I think the Arnold Schwarzenegger adaptation of "The Running Man" has pretty much the same concept, it just wasn't with kids, so yeah it's entirely possible she never saw Battle Royale. 

I only watched The Hunger Games cause I loved Jennifer Lawrence so much in Winter's Bone. It wasn't bad, and it had some good scenes before it started throwing in CGI dog monsters and shit, but from what I hear the plots of the second and third books basically neuter her character into yet another boring Twilight style character that's defined more by her waiting around for her boyfriend than by anything she actually does. Bleh. I might watch it anyway just cause now I love Jennifer Lawrence even more cause of Silver Linings Playbook, though "house at the end of the street" certainly proved that she alone can't make something watchable.


----------



## flint757 (Aug 8, 2013)

wankerness said:


> Well, Battle Royale also had the same plot concept that the kids were killing each other in some weird government-funded spectacle that's watched by millions that will somehow keep the poor people in check. Coincidentally, neither movie really manages to give any ways in which the government's doing this will achieve this goal. Battle Royale at least doesn't treat it too ponderously, even though it makes less sense and doesn't have Jennifer Lawrence in it, so if you're going to watch a movie about kids killing each other for the entertainment of millions I'd say go for Battle Royale.



They spend the second and third book expanding on the government aspect of things. The only part that explained the reason for the event is in the very beginning of the movie where they show a video prior to them pulling the names out of the bowls.



wankerness said:


> I only watched The Hunger Games cause I loved Jennifer Lawrence so much in Winter's Bone. It wasn't bad, and it had some good scenes before it started throwing in CGI dog monsters and shit, but from what I hear the plots of the second and third books basically neuter her character into yet another boring Twilight style character that's defined more by her waiting around for her boyfriend than by anything she actually does. Bleh. I might watch it anyway just cause now I love Jennifer Lawrence even more cause of Silver Linings Playbook, though "house at the end of the street" certainly proved that she alone can't make something watchable.



Not so much in the second, aside from the love interests, but by the third book she spends most of it crying and having a nervous breakdown AND the love interest gets even dumber.

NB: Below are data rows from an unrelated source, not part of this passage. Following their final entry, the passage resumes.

(* ===== verification/Session.v ===== *)
(** * Sessions: calls of the API between iterations of the loop

    As long as every call of the API and every iteration of the CTL thread is taken as a whole,
    the controller is the supervisor with one more kind of input, the requests.  Then the motor is
    commanded exactly while there is a goal.  [Races] shows that the granularity matters. *)
From Stdlib Require Import ZArith Lia String.
From stdpp Require Import base numbers list strings relations.
From S2P Require Import Prelude Prog CanDbc Os CanSim VirtualMachine SeatController CtlMachine.
From S2P Require Import ControllerSpec ControlLoopSpec ApiSpec ThreadSpec Invariants ClosedLoop.

(** ** The programs *)

Inductive turn := Iterate | Request (pos : Z) | Stop | Locate.

Section Session.
Context {CAN : Cantools} {CANL : CantoolsLaws CAN} {S : Type} {O : OS S} {OL : OSLaws S} {C : Clock S}.

(** What the calls return, in order; [on] while the loop of the CTL thread goes on. *)
Fixpoint session (turns : list turn) (on : bool) : ctl (list Z) :=
  match turns with
  | [] => mret []
  | Iterate :: turns =>
      if on then again ← seatctrl_thread_iteration; session turns again else session turns false
  | Request pos :: turns =>
      rc ← seatctrl_set_position CTX pos; rest ← session turns on; mret (rc :: rest)
  | Stop :: turns => rc ← seatctrl_stop_movement; rest ← session turns on; mret (rc :: rest)
  | Locate :: turns => pos ← seatctrl_get_position CTX; rest ← session turns on; mret (pos :: rest)
  end.

(** ** The supervisor with requests *)

Inductive input :=
| Heard (i : bus_input) (now : Z)
| Asked (pos now status : Z)
| Told (status : Z)
| Looked.

(** A request at the time [now]; [status] is what became of the last frame. *)
Definition sup_request (rpm pos now status : Z) (s : sup) : list can_frame * sup * Z :=
  let here := o_pos (s_obs s) in
  if (pos <? 0) || (100 <? pos) then ([], s, SEAT_CTRL_ERR_INVALID)
  else if here =? 255 then ([], s, SEAT_CTRL_ERR_NO_FRAMES)
  else if here =? pos then
    (stop_frame :: (if o_mov (s_obs s) =? 0 then [] else [stop_frame]),
     Sup None (s_last s) (s_obs s), SEAT_CTRL_OK)
  else
    let d := direction_to here pos in
    ([stop_frame; cmd_frame (dir_value d) rpm], Sup (Some (Goal pos d now)) (s_last s) (s_obs s), status).

Fixpoint sup_session (timeout rpm : Z) (inputs : list input) (s : sup) : list can_frame * sup * list Z :=
  match inputs with
  | [] => ([], s, [])
  | Heard i now :: rest =>
      let '(frames, s, _) := sup_step timeout rpm i now s in
      let '(more, s, answers) := sup_session timeout rpm rest s in (frames ++ more, s, answers)
  | Asked pos now status :: rest =>
      let '(frames, s, rc) := sup_request rpm pos now status s in
      let '(more, s, answers) := sup_session timeout rpm rest s in (frames ++ more, s, rc :: answers)
  | Told status :: rest =>
      let '(more, s, answers) := sup_session timeout rpm rest (Sup None (s_last s) (s_obs s)) in
      (stop_frame :: more, s, status :: answers)
  | Looked :: rest =>
      let here := o_pos (s_obs s) in
      let '(more, s, answers) := sup_session timeout rpm rest s in (more, s, here :: answers)
  end.

(** What a session takes from the outside: what is read, the time, what becomes of the frames. *)
Definition asked_at (m : machine S) : Z :=
  fst (exec get_ts (snd (exec (seatctrl_stop_movement;; usleep (100 * 1000)) m))).

Fixpoint taken (turns : list turn) (on : bool) (m : machine S) : list input :=
  match turns with
  | [] => []
  | Iterate :: turns =>
      if on then
        let '(again, m') := exec seatctrl_thread_iteration m in
        let '(i, now) := heard_now m in Heard i now :: taken turns again m'
      else taken turns false m
  | Request pos :: turns =>
      let m' := snd (exec (seatctrl_set_position CTX pos) m) in
      Asked pos (asked_at m) (write_status (m_trace m')) :: taken turns on m'
  | Stop :: turns =>
      let m' := snd (exec seatctrl_stop_movement m) in
      Told (write_status (m_trace m')) :: taken turns on m'
  | Locate :: turns => Looked :: taken turns on m
  end.

(** ** One turn *)

(** A session: opened, and with a clock that has started. *)
Record in_session (m : machine S) : Prop := InSession {
  is_on : loop_on (m_ctx m) = true;
  is_magic : magic (m_ctx m) = SEAT_CTRL_CONTEXT_MAGIC;
  is_dir : desired_direction (m_ctx m) <> INV;
  is_clock : 0 < clock m }.

Definition intact (c : seatctrl_context_t) : Prop :=
  magic c = SEAT_CTRL_CONTEXT_MAGIC /\ desired_direction c <> INV.

Instance intact_invariant : Invariant intact (fun _ => True) (fun _ => True) (fun _ => True) True.
Proof. split; unfold intact; intros; split_and?; by try tauto. Qed.

Lemma intact_after {A} (p : ctl A) (m : machine S) :
  keeps (env_seeing (fun _ => True)) (obeys (S := S) intact (fun _ => True)) p (fun _ => True) ->
  in_session m -> loop_on (m_ctx (snd (exec p m))) = true -> in_session (snd (exec p m)).
Proof.
  intros Hk [H1 H2 H3 H4] H5.
  destruct (exec_keeps p (fun _ => True) m (fun _ => I) Hk) as (_ & [H6 H7] & _).
  { split; [by split | by apply Forall_true]. }
  split; try done. pose proof (clock_later p m). lia.
Qed.

(** From [m] to [m'] the frames [frames] are written and the supervisor goes to [s]. *)
Definition moves_to (m m' : machine S) (frames : list can_frame) (s : sup) : Prop :=
  abs m' = s /\ written (m_trace m') = written (m_trace m) ++ frames
  /\ config (m_ctx m') = config (m_ctx m) /\ in_session m'.

Lemma session_socket (m : machine S) : in_session m -> socket (m_ctx m) <> SOCKET_INVALID.
Proof. intros [H _ _ _]. unfold loop_on in H. apply andb_true_iff in H as [_ H]. by apply negb_true_iff, Z.eqb_neq in H. Qed.

Lemma iterate_turn (m : machine S) :
  in_session m ->
  let '(again, m') := exec seatctrl_thread_iteration m in
  let '(i, now) := heard_now m in
  let '(frames, s, _) :=
    sup_step (command_timeout (config (m_ctx m))) (u8 (motor_rpm (config (m_ctx m)))) i now (abs m) in
  moves_to m m' frames s.
Proof.
  intros Hm. pose proof (iteration_step m (is_on _ Hm)) as H.
  pose proof (intact_after seatctrl_thread_iteration m) as Hi.
  destruct (exec seatctrl_thread_iteration m) as [again m']. destruct (heard_now m) as [i now].
  cbn [fst snd] in *. destruct H as (E1 & E2 & E3 & E4). rewrite E1.
  split_and!; [done..|]. apply Hi; [|done|done]. apply (kept_thread_iteration (EV := fun _ => True)).
Qed.

Lemma request_turn pos (m : machine S) :
  in_session m ->
  let '(rc, m') := exec (seatctrl_set_position CTX pos) m in
  let '(frames, s, answer) :=
    sup_request (u8 (motor_rpm (config (m_ctx m)))) pos (asked_at m) (write_status (m_trace m')) (abs m) in
  rc = answer /\ moves_to m m' frames s.
Proof.
  intros Hm. pose proof (session_socket m Hm) as Hs.
  pose proof (intact_after (seatctrl_set_position CTX pos) m) as Hi.
  assert (valid CTX (m_ctx m) = true) as Hv by (unfold valid; by rewrite (is_magic _ Hm), Z.eqb_refl).
  specialize (Hi (kept_set_position (C := intact) (EV := fun _ => True) (ask := fun _ => True) _ _ I) Hm).
  unfold sup_request. cbn [abs s_obs s_goal s_last obs_of o_pos o_mov].
  destruct ((pos <? 0) || (100 <? pos)) eqn:Ep.
  { rewrite set_position_refuses in * by (unfold accepts; rewrite Hv; cbn [andb]; lia). cbn [snd] in Hi.
    split; [done|]. split_and!; [done | by rewrite app_nil_r | done | done]. }
  assert (accepts CTX (m_ctx m) pos = true) as Ha by (unfold accepts; rewrite Hv; cbn [andb]; lia).
  destruct (Z.eqb_spec (motor1_pos (m_ctx m)) 255) as [Hp|Hp].
  { pose proof (set_position_no_frames CTX pos m Ha Hp) as H.
    destruct (exec (seatctrl_set_position CTX pos) m) as [rc m']. destruct H as (-> & H1 & H2 & H3).
    cbn [snd] in Hi. split; [done|]. unfold moves_to, abs. rewrite H1, H2, H3, written_app. split_and!; try done.
    apply Hi. by rewrite H1, (is_on _ Hm). }
  pose proof (set_position_moves CTX pos m Ha Hp Hs) as H. cbv zeta in H. fold (asked_at m) in H.
  assert (motor1_pos (m_ctx m) <> pos -> 0 < asked_at m) as Hnow.
  { intros Hne. pose proof (set_position_time CTX pos m Ha Hp Hne) as Ht. cbv zeta in Ht.
    fold (asked_at m) in Ht. pose proof (is_clock _ Hm). lia. }
  destruct (exec (seatctrl_set_position CTX pos) m) as [rc m']. cbn [snd] in Hi.
  destruct H as [Hl H]. unfold moves_to, abs.
  destruct (Z.eqb_spec (motor1_pos (m_ctx m)) pos) as [He|He]; destruct H as (-> & Hc & Hw).
  - split; [done|]. rewrite Hc, Hl in *. split_and!; [by rewrite goal_of_idle | exact Hw | done |].
    apply Hi. exact (is_on _ Hm).
  - split; [done|]. rewrite Hc, Hl in *. split_and!; [|exact Hw | done |].
    + rewrite goal_of_moving by (auto || lia). done.
    + apply Hi. exact (is_on _ Hm).
Qed.

Lemma stop_turn (m : machine S) :
  in_session m ->
  let '(rc, m') := exec seatctrl_stop_movement m in
  rc = write_status (m_trace m') /\ moves_to m m' [stop_frame] (Sup None (last_of (m_st m)) (obs_of (m_ctx m))).
Proof.
  intros Hm. pose proof (session_socket m Hm) as Hs. destruct (effect_stop_movement m Hs) as [A1 A2 A3].
  pose proof (intact_after seatctrl_stop_movement m) as Hi.
  specialize (Hi (kept_stop_movement (EV := fun _ => True)) Hm).
  pose proof (send_cmd1_status (dir_value OFF) 0 m Hs) as B.
  unfold seatctrl_stop_movement in *. rewrite exec_bind in *.
  destruct (exec (seatctrl_send_cmd1 _ _) m) as [rc m1]. autorewrite with run in *. msimpl.
  unfold moves_to, abs. msimpl. split; [done|]. rewrite A1, A2 in *.
  split_and!; [by rewrite goal_of_idle | done | done |]. apply Hi. exact (is_on _ Hm).
Qed.

Lemma locate_turn (m : machine S) :
  in_session m -> exec (seatctrl_get_position CTX) m = (motor1_pos (m_ctx m), m).
Proof.
  intros [H1 H2 _ _]. rewrite get_position_spec. unfold valid. rewrite H2, Z.eqb_refl. cbn.
  unfold loop_on in H1. by apply andb_true_iff in H1 as [-> _].
Qed.

(** ** The refinement *)

(** One move after the other. *)
Lemma moves_trans (m1 m2 m3 : machine S) frames more s1 :
  moves_to m1 m2 frames s1 -> written (m_trace m3) = written (m_trace m2) ++ more ->
  written (m_trace m3) = written (m_trace m1) ++ (frames ++ more).
Proof. intros (_ & H & _) ->. by rewrite H, app_assoc. Qed.

Lemma session_run turns on (m : machine S) :
  in_session m ->
  let '(answers, m') := exec (session turns on) m in
  exists frames,
    sup_session (command_timeout (config (m_ctx m))) (u8 (motor_rpm (config (m_ctx m))))
      (taken turns on m) (abs m) = (frames, abs m', answers)
    /\ written (m_trace m') = written (m_trace m) ++ frames /\ in_session m'.
Proof.
  revert on m. induction turns as [|[|pos| |] turns IH]; intros on m Hm; cbn [session taken].
  - exists []. by rewrite app_nil_r.
  - destruct on; [|by apply IH]. rewrite exec_bind. pose proof (iterate_turn m Hm) as H.
    destruct (exec seatctrl_thread_iteration m) as [again m1]. destruct (heard_now m) as [i now].
    cbn [sup_session]. destruct (sup_step _ _ _ _ _) as [[frames s] on']. pose proof H as (E1 & _ & E3 & E4).
    specialize (IH again m1 E4). destruct (exec (session turns again) m1) as [answers m'].
    destruct IH as (more & F1 & F2 & F3). rewrite E1, E3 in F1. rewrite F1. exists (frames ++ more).
    split_and!; [done | by eapply moves_trans | done].
  - rewrite exec_bind. pose proof (request_turn pos m Hm) as H.
    destruct (exec (seatctrl_set_position CTX pos) m) as [rc m1]. cbn [snd sup_session].
    destruct (sup_request _ _ _ _ _) as [[frames s] answer]. destruct H as [-> H]. pose proof H as (E1 & _ & E3 & E4).
    rewrite exec_bind. specialize (IH on m1 E4). destruct (exec (session turns on) m1) as [answers m'].
    destruct IH as (more & F1 & F2 & F3). rewrite E1, E3 in F1. rewrite F1. exists (frames ++ more).
    split_and!; [done | by eapply moves_trans | done].
  - rewrite exec_bind. pose proof (stop_turn m Hm) as H.
    destruct (exec seatctrl_stop_movement m) as [rc m1]. cbn [snd sup_session].
    destruct H as [-> H]. pose proof H as (E1 & _ & E3 & E4).
    rewrite exec_bind. specialize (IH on m1 E4). destruct (exec (session turns on) m1) as [answers m'].
    destruct IH as (more & F1 & F2 & F3). rewrite E1, E3 in F1. cbn [abs s_last s_obs]. rewrite F1.
    exists (stop_frame :: more). split_and!; [done | by eapply (moves_trans _ _ _ [stop_frame]) | done].
  - rewrite exec_bind, (locate_turn m Hm), exec_bind. specialize (IH on m Hm). cbn [sup_session].
    destruct (exec (session turns on) m) as [answers m']. destruct IH as (more & F1 & F2 & F3).
    rewrite F1. by exists more.
Qed.

(** C6: Whatever is called between the iterations of the loop, and whatever the bus delivers: the
    answers of the calls, the frames on the bus, the goal and what the loop remembers are those
    of the supervisor. *)
Theorem session_refines turns on (m : machine S) :
  in_session m ->
  let '(answers, m') := exec (session turns on) m in
  exists frames,
    sup_session (command_timeout (config (m_ctx m))) (u8 (motor_rpm (config (m_ctx m))))
      (taken turns on m) (abs m) = (frames, abs m', answers)
    /\ written (m_trace m') = written (m_trace m) ++ frames.
Proof.
  intros Hm. pose proof (session_run turns on m Hm) as H.
  destruct (exec (session turns on) m) as [answers m']. destruct H as (frames & H1 & H2 & _). by exists frames.
Qed.

(** ** The motor is commanded while there is a goal *)













(** Without a goal the loop sends nothing, however long it runs. *)
Lemma idle_thread fuel (m : machine S) :
  loop_on (m_ctx m) = true -> goal_of (m_ctx m) = None ->
  let m' := snd (exec (seatctrl_thread_loop fuel) m) in
  goal_of (m_ctx m') = None /\ written (m_trace m') = written (m_trace m).
Proof.
  cbv zeta. revert m. induction fuel as [|fuel IH]; intros m Hm Hg; [done|]. cbn [seatctrl_thread_loop].
  rewrite exec_bind. pose proof (iteration_step m Hm) as H.
  destruct (exec seatctrl_thread_iteration m) as [again m1]. destruct H as (E1 & E2 & _ & E4).
  assert (drop (length (written (m_trace m))) (written (m_trace m1)) = [] /\ goal_of (m_ctx m1) = None) as [E5 E6].
  { destruct (fst (heard_now m)); cbn [sup_step abs s_goal] in E1; rewrite ?Hg in E1; cbn [supervise] in E1;
      injection E1; intros; split; congruence. }
  rewrite E5, app_nil_r in E2. rewrite exec_if. destruct again; [|by split].
  destruct (IH m1 E4 E6) as [H1 H2]. split; [done | by rewrite H2, E2].
Qed.

End Session.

They both have their good moments though.


----------



## Rick (Aug 9, 2013)

I would plow Jennifer Lawrence like a Kentucky farm.


----------



## Shakkyl (Aug 9, 2013)

Rick said:


> I would plow Jennifer Lawrence like a Kentucky farm.



I'm from Kentucky, and I can confirm that is pretty hard.


----------



## Xaios (Aug 9, 2013)

I also saw the movie mostly for Jennifer Lawrence. Not only because she's quite attractive, but she was _fantastic_ in Winter's Bone.

It's one thing that hasn't really been brought up, but considering how mediocre a lot of aspects of THG movie were, the acting was actually quite good overall. The only actors that I didn't like in it were Woody Harrelson and Don Sutherland.


----------



## MFB (Aug 9, 2013)

wankerness said:


> Well, Battle Royale also had the same plot concept that the kids were killing each other in some weird government-funded spectacle that's watched by millions that will somehow keep the poor people in check. Coincidentally, neither movie really manages to give any ways in which the government's doing this will achieve this goal. Battle Royale at least doesn't treat it too ponderously, even though it makes less sense and doesn't have Jennifer Lawrence in it, so if you're going to watch a movie about kids killing each other for the entertainment of millions I'd say go for Battle Royale.



Uh, no?

Battle Royale's concept of the survival game is that it's population control and no the only ones watching the game as it happens are the one who run it, the general public only see the survivor at the end and generally the parents of the kids are also killed since they get so pissed off at the government agents who are telling them they've been selected that they try to harm them. 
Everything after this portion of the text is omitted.